Assignment —
Write out each entry once more so that it matches the original exactly.

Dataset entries
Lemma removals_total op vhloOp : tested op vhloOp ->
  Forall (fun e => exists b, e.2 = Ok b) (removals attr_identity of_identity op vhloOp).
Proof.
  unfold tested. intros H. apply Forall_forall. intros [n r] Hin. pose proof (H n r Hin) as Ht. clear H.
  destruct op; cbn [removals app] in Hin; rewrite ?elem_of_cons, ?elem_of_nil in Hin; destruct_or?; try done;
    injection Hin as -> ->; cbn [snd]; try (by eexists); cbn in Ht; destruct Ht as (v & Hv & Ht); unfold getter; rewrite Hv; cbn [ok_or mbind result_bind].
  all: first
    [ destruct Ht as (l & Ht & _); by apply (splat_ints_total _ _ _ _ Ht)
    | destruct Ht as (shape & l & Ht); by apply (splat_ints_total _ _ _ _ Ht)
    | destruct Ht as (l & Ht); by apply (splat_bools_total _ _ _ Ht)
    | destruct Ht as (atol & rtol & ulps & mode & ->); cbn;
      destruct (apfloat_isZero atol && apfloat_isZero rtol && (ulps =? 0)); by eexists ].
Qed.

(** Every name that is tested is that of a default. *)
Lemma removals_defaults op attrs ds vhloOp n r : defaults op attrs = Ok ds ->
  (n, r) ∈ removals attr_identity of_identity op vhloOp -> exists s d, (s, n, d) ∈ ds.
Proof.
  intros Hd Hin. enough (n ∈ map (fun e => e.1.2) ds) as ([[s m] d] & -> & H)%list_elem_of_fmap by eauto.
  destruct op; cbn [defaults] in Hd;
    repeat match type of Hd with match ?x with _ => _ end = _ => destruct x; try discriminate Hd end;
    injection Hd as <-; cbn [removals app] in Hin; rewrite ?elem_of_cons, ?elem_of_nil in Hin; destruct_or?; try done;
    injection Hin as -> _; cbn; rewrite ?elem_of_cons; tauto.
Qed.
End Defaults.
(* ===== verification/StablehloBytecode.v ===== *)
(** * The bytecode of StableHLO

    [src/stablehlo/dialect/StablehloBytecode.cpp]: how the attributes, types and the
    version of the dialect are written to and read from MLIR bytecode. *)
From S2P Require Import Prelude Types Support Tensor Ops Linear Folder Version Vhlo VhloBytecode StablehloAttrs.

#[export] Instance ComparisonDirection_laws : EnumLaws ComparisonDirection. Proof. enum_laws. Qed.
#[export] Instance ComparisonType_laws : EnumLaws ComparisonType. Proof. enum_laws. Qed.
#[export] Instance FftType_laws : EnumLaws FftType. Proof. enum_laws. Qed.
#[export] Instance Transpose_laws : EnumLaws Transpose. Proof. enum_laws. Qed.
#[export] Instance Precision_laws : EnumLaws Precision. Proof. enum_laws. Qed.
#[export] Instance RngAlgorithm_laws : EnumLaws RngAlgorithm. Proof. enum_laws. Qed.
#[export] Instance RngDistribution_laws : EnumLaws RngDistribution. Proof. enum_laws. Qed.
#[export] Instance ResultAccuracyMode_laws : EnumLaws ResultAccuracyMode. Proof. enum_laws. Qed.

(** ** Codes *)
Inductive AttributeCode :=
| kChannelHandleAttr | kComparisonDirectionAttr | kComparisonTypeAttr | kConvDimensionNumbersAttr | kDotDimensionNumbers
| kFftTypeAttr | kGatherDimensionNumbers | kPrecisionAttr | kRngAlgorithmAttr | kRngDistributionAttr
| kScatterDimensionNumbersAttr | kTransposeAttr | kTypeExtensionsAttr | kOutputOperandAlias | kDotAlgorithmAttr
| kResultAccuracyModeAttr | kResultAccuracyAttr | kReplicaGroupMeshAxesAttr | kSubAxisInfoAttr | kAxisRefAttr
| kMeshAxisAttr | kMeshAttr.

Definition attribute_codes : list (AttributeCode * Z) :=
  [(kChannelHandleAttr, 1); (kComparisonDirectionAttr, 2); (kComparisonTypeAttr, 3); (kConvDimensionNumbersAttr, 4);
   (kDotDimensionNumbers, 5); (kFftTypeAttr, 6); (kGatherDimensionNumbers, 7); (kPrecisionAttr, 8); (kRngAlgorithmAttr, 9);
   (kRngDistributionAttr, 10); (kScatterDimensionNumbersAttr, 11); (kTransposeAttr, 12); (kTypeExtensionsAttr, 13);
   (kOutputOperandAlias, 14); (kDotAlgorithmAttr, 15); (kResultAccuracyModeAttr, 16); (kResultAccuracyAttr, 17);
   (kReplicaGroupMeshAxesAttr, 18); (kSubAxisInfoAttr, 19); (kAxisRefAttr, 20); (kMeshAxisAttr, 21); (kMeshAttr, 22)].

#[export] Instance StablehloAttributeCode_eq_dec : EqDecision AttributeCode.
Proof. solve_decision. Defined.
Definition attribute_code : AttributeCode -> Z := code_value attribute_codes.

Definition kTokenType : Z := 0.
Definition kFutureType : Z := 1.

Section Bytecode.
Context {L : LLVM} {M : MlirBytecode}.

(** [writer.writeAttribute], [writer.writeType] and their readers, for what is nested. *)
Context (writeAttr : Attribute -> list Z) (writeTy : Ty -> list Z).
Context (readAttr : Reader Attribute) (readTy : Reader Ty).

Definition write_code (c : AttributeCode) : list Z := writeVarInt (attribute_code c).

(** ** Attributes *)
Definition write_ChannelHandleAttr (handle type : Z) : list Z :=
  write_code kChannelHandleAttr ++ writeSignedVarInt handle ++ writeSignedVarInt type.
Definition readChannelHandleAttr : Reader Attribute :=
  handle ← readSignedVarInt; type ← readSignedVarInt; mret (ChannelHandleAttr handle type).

Solution below —
Lemma removals_total op vhloOp : tested op vhloOp ->
  Forall (fun e => exists b, e.2 = Ok b) (removals attr_identity of_identity op vhloOp).
Proof.
  unfold tested. intros H. apply Forall_forall. intros [n r] Hin. pose proof (H n r Hin) as Ht. clear H.
  destruct op; cbn [removals app] in Hin; rewrite ?elem_of_cons, ?elem_of_nil in Hin; destruct_or?; try done;
    injection Hin as -> ->; cbn [snd]; try (by eexists); cbn in Ht; destruct Ht as (v & Hv & Ht); unfold getter; rewrite Hv; cbn [ok_or mbind result_bind].
  all: first
    [ destruct Ht as (l & Ht & _); by apply (splat_ints_total _ _ _ _ Ht)
    | destruct Ht as (shape & l & Ht); by apply (splat_ints_total _ _ _ _ Ht)
    | destruct Ht as (l & Ht); by apply (splat_bools_total _ _ _ Ht)
    | destruct Ht as (atol & rtol & ulps & mode & ->); cbn;
      destruct (apfloat_isZero atol && apfloat_isZero rtol && (ulps =? 0)); by eexists ].
Qed.

(** Every name that is tested is that of a default. *)
Lemma removals_defaults op attrs ds vhloOp n r : defaults op attrs = Ok ds ->
  (n, r) ∈ removals attr_identity of_identity op vhloOp -> exists s d, (s, n, d) ∈ ds.
Proof.
  intros Hd Hin. enough (n ∈ map (fun e => e.1.2) ds) as ([[s m] d] & -> & H)%list_elem_of_fmap by eauto.
  destruct op; cbn [defaults] in Hd;
    repeat match type of Hd with match ?x with _ => _ end = _ => destruct x; try discriminate Hd end;
    injection Hd as <-; cbn [removals app] in Hin; rewrite ?elem_of_cons, ?elem_of_nil in Hin; destruct_or?; try done;
    injection Hin as -> _; cbn; rewrite ?elem_of_cons; tauto.
Qed.
End Defaults.
(* ===== verification/StablehloBytecode.v ===== *)
(** * The bytecode of StableHLO

    [src/stablehlo/dialect/StablehloBytecode.cpp]: how the attributes, types and the
    version of the dialect are written to and read from MLIR bytecode. *)
From S2P Require Import Prelude Types Support Tensor Ops Linear Folder Version Vhlo VhloBytecode StablehloAttrs.

#[export] Instance ComparisonDirection_laws : EnumLaws ComparisonDirection. Proof. enum_laws. Qed.
#[export] Instance ComparisonType_laws : EnumLaws ComparisonType. Proof. enum_laws. Qed.
#[export] Instance FftType_laws : EnumLaws FftType. Proof. enum_laws. Qed.
#[export] Instance Transpose_laws : EnumLaws Transpose. Proof. enum_laws. Qed.
#[export] Instance Precision_laws : EnumLaws Precision. Proof. enum_laws. Qed.
#[export] Instance RngAlgorithm_laws : EnumLaws RngAlgorithm. Proof. enum_laws. Qed.
#[export] Instance RngDistribution_laws : EnumLaws RngDistribution. Proof. enum_laws. Qed.
#[export] Instance ResultAccuracyMode_laws : EnumLaws ResultAccuracyMode. Proof. enum_laws. Qed.

(** ** Codes *)
Inductive AttributeCode :=
| kChannelHandleAttr | kComparisonDirectionAttr | kComparisonTypeAttr | kConvDimensionNumbersAttr | kDotDimensionNumbers
| kFftTypeAttr | kGatherDimensionNumbers | kPrecisionAttr | kRngAlgorithmAttr | kRngDistributionAttr
| kScatterDimensionNumbersAttr | kTransposeAttr | kTypeExtensionsAttr | kOutputOperandAlias | kDotAlgorithmAttr
| kResultAccuracyModeAttr | kResultAccuracyAttr | kReplicaGroupMeshAxesAttr | kSubAxisInfoAttr | kAxisRefAttr
| kMeshAxisAttr | kMeshAttr.

Definition attribute_codes : list (AttributeCode * Z) :=
  [(kChannelHandleAttr, 1); (kComparisonDirectionAttr, 2); (kComparisonTypeAttr, 3); (kConvDimensionNumbersAttr, 4);
   (kDotDimensionNumbers, 5); (kFftTypeAttr, 6); (kGatherDimensionNumbers, 7); (kPrecisionAttr, 8); (kRngAlgorithmAttr, 9);
   (kRngDistributionAttr, 10); (kScatterDimensionNumbersAttr, 11); (kTransposeAttr, 12); (kTypeExtensionsAttr, 13);
   (kOutputOperandAlias, 14); (kDotAlgorithmAttr, 15); (kResultAccuracyModeAttr, 16); (kResultAccuracyAttr, 17);
   (kReplicaGroupMeshAxesAttr, 18); (kSubAxisInfoAttr, 19); (kAxisRefAttr, 20); (kMeshAxisAttr, 21); (kMeshAttr, 22)].

#[export] Instance StablehloAttributeCode_eq_dec : EqDecision AttributeCode.
Proof. solve_decision. Defined.
Definition attribute_code : AttributeCode -> Z := code_value attribute_codes.

Definition kTokenType : Z := 0.
Definition kFutureType : Z := 1.

Section Bytecode.
Context {L : LLVM} {M : MlirBytecode}.

(** [writer.writeAttribute], [writer.writeType] and their readers, for what is nested. *)
Context (writeAttr : Attribute -> list Z) (writeTy : Ty -> list Z).
Context (readAttr : Reader Attribute) (readTy : Reader Ty).

Definition write_code (c : AttributeCode) : list Z := writeVarInt (attribute_code c).

(** ** Attributes *)
Definition write_ChannelHandleAttr (handle type : Z) : list Z :=
  write_code kChannelHandleAttr ++ writeSignedVarInt handle ++ writeSignedVarInt type.
Definition readChannelHandleAttr : Reader Attribute :=
  handle ← readSignedVarInt; type ← readSignedVarInt; mret (ChannelHandleAttr handle type).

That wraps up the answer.